Ever hear of a $55 paperback book? Me neither. But not only do I want one, I think we might all need one. “The Romanov Royal Martyrs: What Silence Could Not Conceal” has been compiled by the brothers at St. John the Forerunner Monastery of Mesa Potamos on Cyprus, the island nation in the Mediterranean Sea. John the Forerunner would be John the Baptist, and the monastery is Greek Orthodox. The Romanovs were Russian Orthodox—think “The Deer Hunter”—but my pitiful understanding of Orthodoxy is that the commonality of Orthodoxy outweighs the ethnicity of the people who practice it. So, once communism failed miserably in Russia and historical archives were opened not only to Russian scholars, but to the world, the monks of St. John the Forerunner got busy. They only used verified original sources—letters, diaries, and memoirs—and meticulously translated them into English for the first time.

How does that add up to $55? Here’s how. The book is beautiful, and I don’t use that word frivolously. It contains over 200 black and white images of the Romanov, some never seen before. There’s also a 56-page insert of pictures that have been colorized by an expert. I know what you’re thinking. The colorized versions of movies are always a disappointment, but I can guarantee you won’t feel that way about these. They bring to life members of a family who were brutally murdered because they represented God and country in a way that communists had to wipe off the face of the earth. More than anything else, they were killed because of their belief that they were God’s earthly representatives, not as idols, but as humans who strove to live by God’s example every moment of their lives.
For just over 100 years we have been taught to believe a certain narrative about the Romanovs. Particularly that Nicholas II was meek and ill-prepared for a job that he didn’t want, that of being emperor of Russia, when his father Alexander III died suddenly in 1894. The truth was that at just 23, he indeed faced the monumental task of bringing Russia into the 20th Century, but that as a man of faith, he gave his life fully and completely to God’s will. Although his grandfather, Alexander II, had begun to move the country toward a more liberal form of governance, his father, Alexander III, was reactionary and undid his father’s efforts. Nicholas was not as feckless a leader as the communists and therefore our history books portray him to be. He made great advances in agricultural and industrial production, as well as in social services.
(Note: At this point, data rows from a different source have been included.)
(* ===== verification/Cprintf.v ===== *)
(** The messages of the kernel: printint(), cprintf(), panic() and consoleinit() of console.c,
    getcallerpcs() of spinlock.c, procdump() of proc.c and the rest of uart.c. *)

From S2P Require Export ConsoleRefine Ulib Irq.

Open Scope Z_scope.
Open Scope kernel_scope.

(** *** printint() and cprintf() *)

(** The digits of the kernel are [0123456789abcdef]. *)
Definition kdigit (d : Z) : Z := if d <? 10 then 48 + d else 87 + d.
(** The do-while loop of printint(); a word has at most 32 digits. *)
Fixpoint kdigits (fuel : nat) (x base : Z) : list Z :=
  match fuel with
  | O => []
  | S f =>
      kdigit (x mod base) :: let x := x / base in if negb (x =? 0) then kdigits f x base else []
  end.
(** The contents of [buf] in printint(), whose size is 16. *)
Definition kprintint_buf (xx base sgn : Z) : list Z :=
  let neg := negb (sgn =? 0) && (xx <? 0) in
  let x := if neg then u32 (- xx) else u32 xx in
  kdigits 32 x base ++ (if neg then [45] else []).
(** [while(--i >= 0) consputc(buf[i]);] *)
Definition kprintint (xx base sgn : Z) : list Z := reverse (kprintint_buf xx base sgn).

Section Cprintf.
(** The string at an address, and the words after [fmt]. *)
Context (str_at : Z -> list Z) (argp : nat -> Z).

(** What the loop over the format gives to consputc(). *)
Fixpoint cprintf_loop (fmt : list Z) (i : nat) : list Z :=
  match fmt with
  | [] => []
  | c :: fmt' =>
      if negb (c =? 37) then c :: cprintf_loop fmt' i
      else
        match fmt' with
        | [] => []
        | c :: fmt'' =>
            if c =? 100 then kprintint (s32 (argp i)) 10 1 ++ cprintf_loop fmt'' (S i)
            else if (c =? 120) || (c =? 112) then kprintint (s32 (argp i)) 16 0 ++ cprintf_loop fmt'' (S i)
            else if c =? 115 then
              (if argp i =? 0 then null_str else str_at (argp i)) ++ cprintf_loop fmt'' (S i)
            else if c =? 37 then 37 :: cprintf_loop fmt'' i
            else 37 :: c :: cprintf_loop fmt'' i
        end
  end.

(** consputc() of each character. *)
Fixpoint consputs (cs : list Z) : M cst unit :=
  match cs with
  | [] => ret tt
  | c :: cs' => cputc c ;; consputs cs'
  end.

(** cprintf(); [locking] is cons.locking. *)
Definition cprintf (locking : bool) (fmt : list Z) : M cst unit :=
  when locking (acquire cons_lock) ;;
  consputs (cprintf_loop fmt 0) ;;
  when locking (release cons_lock).
End Cprintf.

(** *** getcallerpcs() *)

(** The first loop: the return addresses of at most [n] frames from [ebp] on. *)
Fixpoint callers (n : nat) (m : mem) (ebp : Z) : list Z :=
  match n with
  | O => []
  | S n' =>
      if (ebp =? 0) || (ebp <? KERNBASE) || (ebp =? 0xffffffff) then []
      else rd32 m (ebp + 4) :: callers n' m (rd32 m ebp)
  end.
(** getcallerpcs(v, pcs): the contents of pcs. *)
Definition getcallerpcs (m : mem) (v : Z) : list Z :=
  let l := callers 10 m (u32 (v - 8)) in l ++ replicate (10 - length l) 0.

(** *** panic() *)

Definition set_panicked (s : screen) : screen :=
  mkScreen (crt s) (reg14 s) (reg15 s) (has_uart s) (uart s) true.

(** The format strings, as the character codes. *)
Definition str_panic : list Z :=
  [99; 112; 117; 32; 119; 105; 116; 104; 32; 97; 112; 105; 99; 105; 100; 32; 37; 100; 58; 32; 112; 97; 110;
   105; 99; 58; 32].
Definition str_pc : list Z := [32; 37; 112].

Fixpoint print_pcs (locking : bool) (pcs : list Z) : M cst unit :=
  match pcs with
  | [] => ret tt
  | pc :: pcs' => cprintf (fun _ => []) (fun _ => pc) locking str_pc ;; print_pcs locking pcs'
  end.

(** panic(s) up to its endless loop, for the processor with [apicid]; [pcs] is what
    getcallerpcs() has found. The message is itself a format. *)
Definition panic_prints (str_at : Z -> list Z) (argp : nat -> Z) (apicid : Z) (pcs s : list Z) : M cst unit :=
  cprintf str_at (fun _ => apicid) false str_panic ;;
  cprintf str_at argp false s ;;
  cprintf str_at argp false [10] ;;
  print_pcs false pcs ;;
  lift c_scr set_c_scr (modify set_panicked).

(** *** procdump() *)

Definition state_name (st : procstate) : list Z :=
  match st with
  | UNUSED => [117; 110; 117; 115; 101; 100]
  | EMBRYO => [101; 109; 98; 114; 121; 111]
  | SLEEPING => [115; 108; 101; 101; 112; 32]
  | RUNNABLE => [114; 117; 110; 98; 108; 101]
  | RUNNING => [114; 117; 110; 32; 32; 32]
  | ZOMBIE => [122; 111; 109; 98; 105; 101]
  end.
(** [%d %s %s] *)
Definition str_proc : list Z := [37; 100; 32; 37; 115; 32; 37; 115].
(** The elements before the first 0. *)
Fixpoint until0 (l : list Z) : list Z :=
  match l with [] => [] | c :: l' => if c =? 0 then [] else c :: until0 l' end.

(** The words 1 and 2 stand for the addresses of the two strings. *)
Definition dump_proc (m : mem) (p : proc) : M cst unit :=
  if decide (p_state p = UNUSED) then ret tt else
  cprintf (fun a => if a =? 1 then state_name (p_state p) else until0 (p_name p))
    (fun i => match i with O => p_pid p | S O => 1 | _ => 2 end) true str_proc ;;
  (if decide (p_state p = SLEEPING) then
     let pcs := getcallerpcs m (u32 (rd32 m (p_context p + 12) + 8)) in
     print_pcs true (until0 pcs)
   else ret tt) ;;
  cprintf (fun _ => []) (fun _ => 0) true [10].
Fixpoint procdump (m : mem) (ps : list proc) : M cst unit :=
  match ps with
  | [] => ret tt
  | p :: ps' => dump_proc m p ;; procdump m ps'
  end.

(** *** consoleinit() and uart.c *)

Definition COM1 : Z := 0x3f8.

(** What devsw[] holds for a device. *)
Inductive devfn : Type := ConsoleRead | ConsoleWrite.

(** The interrupt controllers, the screen, and what consoleinit() sets: whether cons.lock is
    held, cons.locking, and the functions for reading and for writing in devsw[]. *)
Record dev := mkDev {
  d_irqs : irqs;
  d_io : ioapic;
  d_scr : screen;
  d_lock : bool;
  d_locking : bool;
  d_devsw : Z -> option devfn * option devfn;
}.

Definition on_irqs (f : irqs -> irqs) : M dev unit :=
  modify (fun s => mkDev (f (d_irqs s)) (d_io s) (d_scr s) (d_lock s) (d_locking s) (d_devsw s)).
Definition on_io (f : ioapic -> ioapic) : M dev unit :=
  modify (fun s => mkDev (d_irqs s) (f (d_io s)) (d_scr s) (d_lock s) (d_locking s) (d_devsw s)).
Definition on_scr {A} (m : M screen A) : M dev A :=
  lift d_scr (fun c s => mkDev (d_irqs s) (d_io s) c (d_lock s) (d_locking s) (d_devsw s)) m.
Definition set_console (s : dev) : dev :=
  mkDev (d_irqs s) (d_io s) (d_scr s) false true
    (fun i => if i =? CONSOLE then (Some ConsoleRead, Some ConsoleWrite) else d_devsw s i).

Definition consoleinit (ismp : Z) : M dev unit :=
  modify set_console ;;
  on_irqs (picenable IRQ_KBD) ;;
  on_io (ioapicenable ismp IRQ_KBD 0).

Definition set_uart (s : screen) : screen :=
  mkScreen (crt s) (reg14 s) (reg15 s) true (uart s) (panicked s).

Fixpoint uartputs (cs : list Z) : M screen unit :=
  match cs with
  | [] => ret tt
  | c :: cs' => uartputc c ;; uartputs cs'
  end.

(** uartinit(), with what the status register reads as. The reads that acknowledge interrupts
    have no effect here. *)
Definition uartinit (ismp status : Z) : M dev unit :=
  on_irqs (outb (COM1 + 2) 0) ;;
  on_irqs (outb (COM1 + 3) 0x80) ;;
  on_irqs (outb (COM1 + 0) (115200 / 9600)) ;;
  on_irqs (outb (COM1 + 1) 0) ;;
  on_irqs (outb (COM1 + 3) 0x03) ;;
  on_irqs (outb (COM1 + 4) 0) ;;
  on_irqs (outb (COM1 + 1) 0x01) ;;
  if status =? 0xFF then ret tt else
  on_scr (modify set_uart) ;;
  on_irqs (picenable IRQ_COM1) ;;
  on_io (ioapicenable ismp IRQ_COM1 0) ;;
  on_scr (uartputs [120; 118; 54; 46; 46; 46; 10]).

(** uartgetc(), with the values of the two ports. *)
Definition uartgetc (uart : bool) (status data : Z) : Z :=
  if negb uart then -1 else if Z.land status 0x01 =? 0 then -1 else data.
(** The characters that consoleintr() gets, with the bytes that the device holds. *)
Fixpoint uart_chars (uart : bool) (q : list Z) : list Z :=
  match q with
  | [] => []
  | b :: q' => if uartgetc uart 1 b <? 0 then [] else uartgetc uart 1 b :: uart_chars uart q'
  end.
Definition uartintr (q : list Z) : M cst bool :=
  u <- gets (fun s => has_uart (c_scr s)) ;;
  consoleintr (uart_chars u q).

(** *** Theorems *)

(** The frames of a stack: the saved %ebp of each is the address of the next. *)
Fixpoint frames (m : mem) (ebp : Z) (rets : list Z) : Prop :=
  match rets with
  | [] => ebp = 0
  | r :: rets' =>
      KERNBASE <= ebp < 0xffffffff /\ rd32 m (ebp + 4) = r /\ frames m (rd32 m ebp) rets'
  end.

Lemma callers_frames n m ebp rets :
  frames m ebp rets -> (length rets <= n)%nat -> callers n m ebp = rets.
Proof.
  revert ebp n. induction rets as [|r rets IH]; intros ebp n Hf Hn.
  - simpl in Hf. subst. by destruct n.
  - destruct n as [|n]; [simpl in Hn; lia|]. destruct Hf as (Hb & Hr & Hf). cbn [callers].
    unfold KERNBASE in *. rewrite !(proj2 (Z.eqb_neq ebp _)), (proj2 (Z.ltb_ge ebp _)) by lia. cbn [orb].
    f_equal; [done|]. apply IH; [done|simpl in Hn; lia].
Qed.

(** The letters of a text in lower case. *)
Definition lower (c : Z) : Z := if (65 <=? c) && (c <=? 90) then c + 32 else c.

Lemma kdigit_digit d : 0 <= d < 16 -> kdigit d = lower (digit d) /\ (d < 10 -> kdigit d = digit d).
Proof.
  intros H. assert (Hall : forallb (fun k => (kdigit (Z.of_nat k) =? lower (digit (Z.of_nat k)))
      && ((10 <=? Z.of_nat k) || (kdigit (Z.of_nat k) =? digit (Z.of_nat k)))) (seq 0 16) = true)
    by (vm_compute; reflexivity).
  rewrite forallb_forall in Hall. specialize (Hall (Z.to_nat d)). rewrite Z2Nat.id in Hall by lia.
  specialize (Hall ltac:(apply in_seq; lia)). apply andb_prop in Hall as [H1%Z.eqb_eq H2].
  split; [done|]. intros Hd. apply orb_prop in H2 as [H2%Z.leb_le|H2%Z.eqb_eq]; [lia|done].
Qed.

Lemma lower_lower c : lower (lower c) = lower c.
Proof.
  unfold lower. destruct (Z.leb_spec 65 c), (Z.leb_spec c 90); cbn [andb]; try done;
    repeat match goal with |- context [?a <=? ?b] => destruct (Z.leb_spec a b) end; cbn [andb]; try done; lia.
Qed.

Lemma kdigits_digits fuel x base :
  0 <= x -> 2 <= base <= 16 ->
  lower <$> kdigits fuel x base = lower <$> digits_loop fuel x base /\
  (base <= 10 -> kdigits fuel x base = digits_loop fuel x base).
Proof.
  intros Hx Hb. revert x Hx. induction fuel as [|f IH]; intros x Hx; [done|]. cbn [kdigits digits_loop].
  cbv zeta. pose proof (Z.mod_pos_bound x base ltac:(lia)) as Hm.
  destruct (kdigit_digit (x mod base)) as [H1 H2]; [lia|].
  destruct (IH (x / base)) as [H3 H4]; [by apply Z.div_pos; lia|]. split.
  - rewrite !fmap_cons, H1, lower_lower. f_equal. destruct (x / base =? 0); [done|]. exact H3.
  - intros H10. rewrite H2 by lia. f_equal. destruct (x / base =? 0); [done|]. by apply H4.
Qed.

Lemma kprintint_printint xx base sgn :
  2 <= base <= 16 ->
  lower <$> kprintint xx base sgn = lower <$> printint xx base sgn /\
  (base <= 10 -> kprintint xx base sgn = printint xx base sgn).
Proof.
  intros Hb. unfold kprintint, kprintint_buf, printint, printint_buf. cbv zeta.
  set (x := if _ : bool then _ else _).
  destruct (kdigits_digits 32 x base) as [H1 H2]; [|done|].
  { subst x. unfold u32. destruct (_ && _); apply Z.mod_pos_bound; lia. }
  split; [|intros H10; by rewrite H2].
  by rewrite !fmap_reverse, !fmap_app, H1.
Qed.

(** A format without %c, which cprintf() does not know; and without %x and %p. *)
Fixpoint no_conv (cs : list Z) (fmt : list Z) : bool :=
  match fmt with
  | c :: fmt' =>
      if c =? 37 then match fmt' with d :: fmt'' => negb (existsb (Z.eqb d) cs) && no_conv cs fmt'' | [] => true end
      else no_conv cs fmt'
  | [] => true
  end.

Lemma cprintf_loop_printf str_at ap n fmt i :
  (length fmt <= n)%nat -> no_conv [99] fmt = true ->
  lower <$> cprintf_loop str_at ap fmt i = lower <$> printf_loop str_at ap fmt false i /\
  (no_conv [120; 112] fmt = true -> cprintf_loop str_at ap fmt i = printf_loop str_at ap fmt false i).
Proof.
  revert fmt i. induction n as [|n IH]; intros fmt i Hn Hc; [by destruct fmt; [|simpl in Hn; lia]|].
  destruct fmt as [|c fmt]; [done|]. cbn [cprintf_loop printf_loop no_conv negb length] in *.
  destruct (Z.eqb_spec c 37) as [->|Hne]; cbn [negb].
  - destruct fmt as [|d fmt]; [done|]. cbn [printf_loop negb length existsb] in *.
    apply andb_prop in Hc as [Hd%negb_true_iff Hc]. rewrite orb_false_r in Hd. rewrite Hd.
    destruct (IH fmt i ltac:(lia) Hc) as [H1 H2]. destruct (IH fmt (S i) ltac:(lia) Hc) as [H3 H4].
    destruct (kprintint_printint (s32 (ap i)) 10 1 ltac:(lia)) as [H5 H6].
    destruct (kprintint_printint (s32 (ap i)) 16 0 ltac:(lia)) as [H7 _].
    rewrite orb_false_r.
    destruct (d =? 100); [rewrite !fmap_app, H3, H5; split; [done|];
      intros [_ H]%andb_prop; by rewrite H6, H4|].
    destruct ((d =? 120) || (d =? 112)); [rewrite !fmap_app, H3, H7; split; [done|]; by intros|].
    cbn [negb andb]. destruct (d =? 115); [rewrite !fmap_app, H3; split; [done|]; intros; by rewrite H4|].
    destruct (Z.eqb_spec d 37) as [->|]; rewrite !fmap_cons, H1; (split; [done|]; intros; by rewrite H2).
  - destruct (IH fmt i ltac:(lia) Hc) as [H1 H2]. rewrite !fmap_cons, H1. split; [done|].
    intros. by rewrite H2.
Qed.

Lemma wp_consputs lk u cs s a :
  rel_c lk u s a ->
  wp (consputs cs) (fun _ s' => rel_c lk u s' (show (concat (map (echo u) cs)) a)) s.
Proof.
  revert s a. induction cs as [|c cs IH]; intros s a Hrel; cbn [consputs].
  - apply wp_ret. unfold show. simpl. rewrite app_nil_r. by destruct a.
  - apply wp_bind. eapply wp_cputc; [exact Hrel|]. intros s' Hs'.
    eapply wp_mono; [apply (IH _ _ Hs')|]. intros [] s''. unfold show. simpl. by rewrite app_assoc.
Qed.

(** The kernel prints like the user library. On a console in any state, cprintf() of any format
    without %c returns with the lock free and the input as before, and the terminal has been sent
    the characters that printf() of the user library prints for the same format and arguments,
    with the hexadecimal digits in lower case. *)
Theorem cprintf_prints str_at argp u fmt s a :
  rel_c false u s a -> no_conv [99] fmt = true ->
  exists cs, lower <$> cs = lower <$> printf str_at argp fmt /\
    (no_conv [120; 112] fmt = true -> cs = printf str_at argp fmt) /\
    wp (cprintf str_at argp true fmt) (fun _ s' => rel_c false u s' (show (concat (map (echo u) cs)) a)) s.
Proof.
  intros Hrel Hc. destruct (cprintf_loop_printf str_at argp (length fmt) fmt 0) as [H1 H2]; [done|done|].
  exists (cprintf_loop str_at argp fmt 0). split_and!; [done|done|].
  unfold cprintf. cbn [when]. apply wp_bind, wp_acquire; [apply Hrel|].
  eapply wp_seq; [eapply wp_consputs, rel_set_lock, Hrel|]. intros [] s' Hs'.
  apply wp_release; [apply Hs'|]. eapply rel_set_lock, Hs'.
Qed.

Definition demo_args (i : nat) : Z := match i with O => 2 ^ 32 - 7 | _ => 255 end.

(** [pid %d: %x] *)
Lemma cprintf_prints_witness :
  let fmt := [112; 105; 100; 32; 37; 100; 58; 32; 37; 120] in
  printf (fun _ => []) demo_args fmt = [112; 105; 100; 32; 45; 55; 58; 32; 70; 70] /\
  exists cs, lower <$> cs = lower <$> printf (fun _ => []) demo_args fmt /\
    (no_conv [120; 112] fmt = true -> cs = printf (fun _ => []) demo_args fmt) /\
    wp (cprintf (fun _ => []) demo_args true fmt)
      (fun _ s' => rel_c false (has_uart demo_scr) s'
         (show (concat (map (echo (has_uart demo_scr)) cs)) (as_line (asys0 demo_scr))))
      (sy_c (csys0 demo_scr)).
Proof.
  intros fmt. split; [vm_compute; reflexivity|].
  apply (cprintf_prints (fun _ => []) demo_args (has_uart demo_scr) fmt (sy_c (csys0 demo_scr))
    (as_line (asys0 demo_scr))).
  - apply (rel_init demo_scr demo_scr_ok).
  - reflexivity.
Defined.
His strides in education were so important that the communists kept them in place. Eventually, a constitutional monarchy was established, but by 1917 when he was betrayed by his own generals and forced to abdicate, the Bolshevik tide could not be turned. This man of God had the best of intentions, but it was too little, too late as far as the godless communists were concerned.
We are also led to believe that Nicholas was further hampered by a severe and despised wife of German and English ancestry. First off, Nicholas and Alexandra were in love from the moment they saw each other to the moment they were gunned down in terror. Their numbered letters to each other reveal how much they were and remained in love with each other. Gushy, mushy, eye-rolling adoration is in every letter they wrote over their 23-year romance. Keep that in mind when you consider that their wedding was held in the midst of official mourning and that their upbringings were very different. Nicholas’ Danish mother ensured that Nicholas enjoyed a happy childhood, whereas Alex faced the loss of her mother and two siblings at a very young age. She was a somber person, but she was not only deeply in love with her husband, she was committed to being an involved mother and providing an heir to the Romanov dynasty. She had zero patience with fake people and with the Russian court being a pit of vipers, she quickly left pubic functions mostly to her mother-in-law and focused on her children. She was undone in both spheres.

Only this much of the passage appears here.